Wie in diesem Gedicht der Blick des Emblematikers wie gebannt auf einem Dasein zum Tode ruht, so verhält es sich indessen auch in vielen anderen Bellischen Sonetten. Was sie fasziniert, ist eine im Kontext ihrer Genrebilder doppelt unbehaglich wirkende Phänomenologie der Auflösung und des Verschwindens, die manchmal geradezu an Flauberts ähnlich geartetes stummes Pathos des „s’en aller“ und des „disparaître“ denken läßt. In dieser ständig erneuerten Evokation der Nacht, des Todes und des Nichts, in dem das Größte wie das Kleinste enden muß, liegt – wie ich finde – Bellis tiefste Eigenart und zugleich seine größte Distanz von den dialektalen Traditionen komischer Satire oder Burleske.

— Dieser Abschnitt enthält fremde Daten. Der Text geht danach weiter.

(** ** Properties *)

(** C9. A mission goes on only on standing ground, and always then.  A decision continues
    (or waits at a staged boundary) exactly when: the previous run is stored with a contract
    that verifies, and ended; the outcome looked at is bound to it and its truth does not
    block; the strategy has more than one operation; the candidate names its planner and
    matches its requirements; the mission requested and authorised every capability it
    needs; the evaluation of the dependency admits it; and the child contract over its
    resources is valid.  Then the decision carries that evaluation and that child, waits
    exactly for a staged mission, an outcome projected from the store has a runtime truth
    that does not block, and the child has no authority beyond the mission's where the
    digest tells the two apart. *)
Theorem continuation_is_grounded `{!RunListing, !SemanticFinalizer, !ArtifactIndex, !Clock, !Digest, !LimitationResolver, !Host, !Home, !TempDir}
    (staging : dict json) (uid : string) (now : Z) (rid : string) (candidate : option MissionContinuationCandidate)
    (phase_outcome : option PhaseOutcome) (outstanding : list string) (s s' : store) (d : MissionContinuationDecision)
    (Hd : decide staging uid now rid candidate phase_outcome outstanding s = (s', Ok d)) :
  (md_action d ∈ CONTINUING <-> exists g, continues staging uid now s s' rid candidate phase_outcome g)
  /\ forall g, continues staging uid now s s' rid candidate phase_outcome g ->
       md_child_contract d = Some (g_child g) /\ md_dependency_evaluation d = Some (g_evaluation g)
       /\ (md_action d = "await_existing_authority" <-> mo_strategy (g_contract g) = "staged")
       /\ (phase_outcome = None -> exists truth,
             Outcomes.projected s (tr_run_id (g_run g)) (g_outcome g) truth /\ Outcomes.truth_blocks truth = false)
       /\ (collision_free (JObj (contract_payload (g_contract g))) (JObj (contract_payload (g_child g))) ->
            narrower staging (g_contract g) (g_child g)).
Proof.
  unfold decide in Hd. apply bind_ok in Hd as (s1 & stored & Hget & Hd).
  assert (valid_run_id rid = true) as Hid by (unfold get_run, mbind, run_dir in Hget; by destruct (valid_run_id rid)).
  apply Outcomes.get_run_same in Hget as [-> ->]. cbv zeta in Hd.
  destruct (s_runs s !! rid) as [run|] eqn:Erun.
  2:{ injection Hd as <- <-. apply refused; [done|]. intros g [_ Gr _ _ _ _ _ _ _ _ _]. congruence. }
  destruct (tr_mission_contract run) as [contract|] eqn:Ec.
  2:{ injection Hd as <- <-. apply refused; [done|]. intros g [_ Gr Gc _ _ _ _ _ _ _ _]. congruence. }
  assert (forall g, continues staging uid now s s' rid candidate phase_outcome g -> g_run g = run /\ g_contract g = contract) as Hg.
  { intros g [_ Gr Gc _ _ _ _ _ _ _ _]. rewrite Erun in Gr. injection Gr as Gr. rewrite <- Gr in Gc. split; congruence. }
  destruct (verify contract) eqn:Ev; cbn [negb] in Hd.
  2:{ injection Hd as <- <-. apply refused; [done|]. intros g G. destruct (Hg g G) as [_ E]. destruct G as [_ _ _ Gv _ _ _ _ _ _ _].
      rewrite E, Ev in Gv. discriminate Gv. }
  destruct (Lifecycle.is_terminal _ (tr_status run)) eqn:Et; cbn [negb] in Hd.
  2:{ injection Hd as <- <-. apply refused; [done|]. intros g G. destruct (Hg g G) as [E _]. destruct G as [_ _ _ _ Gt _ _ _ _ _ _].
      rewrite E, Et in Gt. discriminate Gt. }
  apply bind_ok in Hd as (s1 & read & Hread & Hd).
  destruct read as [outcome|].
  2:{ injection Hd as <- <-. apply refused; [done|]. intros g G. destruct (Hg g G) as [E _]. destruct G as [_ _ _ _ _ Go _ _ _ _ _].
      unfold outcome_read in Go. rewrite E in Go. destruct phase_outcome; [done|]. congruence. }
  assert (s1 = s' /\ decide_outcome staging uid now run contract _ candidate outcome = Ok d) as [-> Hdec] by by injection Hd.
  assert (outcome_read s run phase_outcome outcome s') as Hor.
  { unfold outcome_read. destruct phase_outcome; [by injection Hread|done]. }
  assert (forall g, continues staging uid now s s' rid candidate phase_outcome g -> g_outcome g = outcome) as Hgo.
  { intros g G. destruct (Hg g G) as [E _]. destruct G as [_ _ _ _ _ Go _ _ _ _ _]. unfold outcome_read in Go, Hor. rewrite E in Go.
    destruct phase_outcome; [destruct Go, Hor|]; congruence. }
  apply decide_outcome_decided in Hdec as [Hiff Hthen]. split.
  - rewrite Hiff. split.
    + intros (c & ev & ch & Hb & Htr & Hs & Hc & Hst). exists (mkGround run contract c outcome ev ch). by constructor.
    + intros [g G]. destruct (Hg g G) as [Er Ek]. pose proof (Hgo g G) as Eo. destruct G as [_ _ _ _ _ _ Gb Gt Gs Gc Gst].
      exists (g_candidate g), (g_evaluation g), (g_child g). rewrite Er, Ek, Eo in *. done.
  - intros g G. destruct (Hg g G) as [Er Ek]. pose proof (Hgo g G) as Eo. destruct G as [_ _ _ _ _ Go Gb Gt Gs Gc Gst].
    rewrite Er, Ek, Eo in *. destruct (Hthen (g_candidate g) (g_evaluation g) (g_child g)) as (Hchild & Heval & Hwait); [done|].
    split; [done|]. split; [done|]. split; [done|]. split.
    + intros ->. destruct (Outcomes.project_projected _ _ _ _ Go) as [truth Hp]. exists truth. split; [done|].
      destruct (Outcomes.truth_blocks truth) eqn:Etr; [|done].
      destruct Hp as (r & result & tl & ph & s2 & s3 & _ & _ & _ & _ & _ & Ho).
      by rewrite (outcome_blocked _ _ _ _ _ Ho Etr) in Gt.
    + intros Hcf. apply child_step_narrower. split; [|done].
      destruct Gst as (_ & _ & _ & _ & local & remote & _ & Hch). unfold narrowed_child in Hch.
      destruct (validate_child_contract _ _ _) as [[]|] eqn:Ech; [|discriminate]. by injection Hch as <-.
Qed.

Dabei fällt die Faszination durch das Vergehen nicht zuletzt deshalb auf, weil sie sich am Ende der Bellischen Sonette in der Regel ohne jeden Nachdruck äußert, lakonisch unakzentuiert und unpointiert eben wie ein bewußtloses calar a fondo. Derart vergeht der Tag des Jüngsten Gerichts bei Belli nicht viel anders als der (All)Tag einer armseligen römischen Familie. Heißt es von der „Bbona Famijja“ zum Schluß:
E appena visto er fonno ar bucaletto,
Na pissciatina, ’na sarvereggina,
E, in zanta pasce, sce n’annàmo a lletto,
so läuft „Er Giorno der Giudizzio“ gleichfalls auf ein Verlöschen der Lichter und den Abschied der ‚Guten Nacht‘ hinaus:
All’urtimo usscirà ’na sonajjera
D’angioli, e, ccome si ss’annassi a Iletto,
Smorzeranno li lumi, e bbona sera.
Ähnlich wird das menschliche Leben insgesamt zu einem absurden Kreislauf, bei dem das Dunkel des Endes bereits im Dunkel des Anfangs beschlossen ist. So beginnt das Sonett „La Vita dell’Omo“ mit dem Verweis auf jene puzza,welche gewissermaßen die stinkende ‚Hölle‘ des Ausgangs präfiguriert:
Nove mesi a la puzza: poi in fassciola
Tra sbasciucchi, lattime e llagrimoni.
Und es schließt mit Wendungen eines traurigen Lakonismus, wie sie zuvor schon sowohl den römischen Alltag als auch den Tag des Jüngsten Gerichts an ihr Ende gebracht haben:
E pper urtimo, Iddio sce bbenedica,
Viè la morte, e ffinissce co l’inferno.
Wenn der alte Belli sich später scheute, seine Sonette der Nachwelt zu überliefern, wird das demnach nicht nur an dem Skandalon ihrer travestierenden Blasphemien gelegen haben. Das größere Skandalon war (und ist) wohl ihre Zeit- und Todesverfallenheit: ein Nihilismus, der selbst im scheinbar harmlosen Genrebild immer wieder Durchblicke von abgründig heillosem Schrecken eröffnen kann.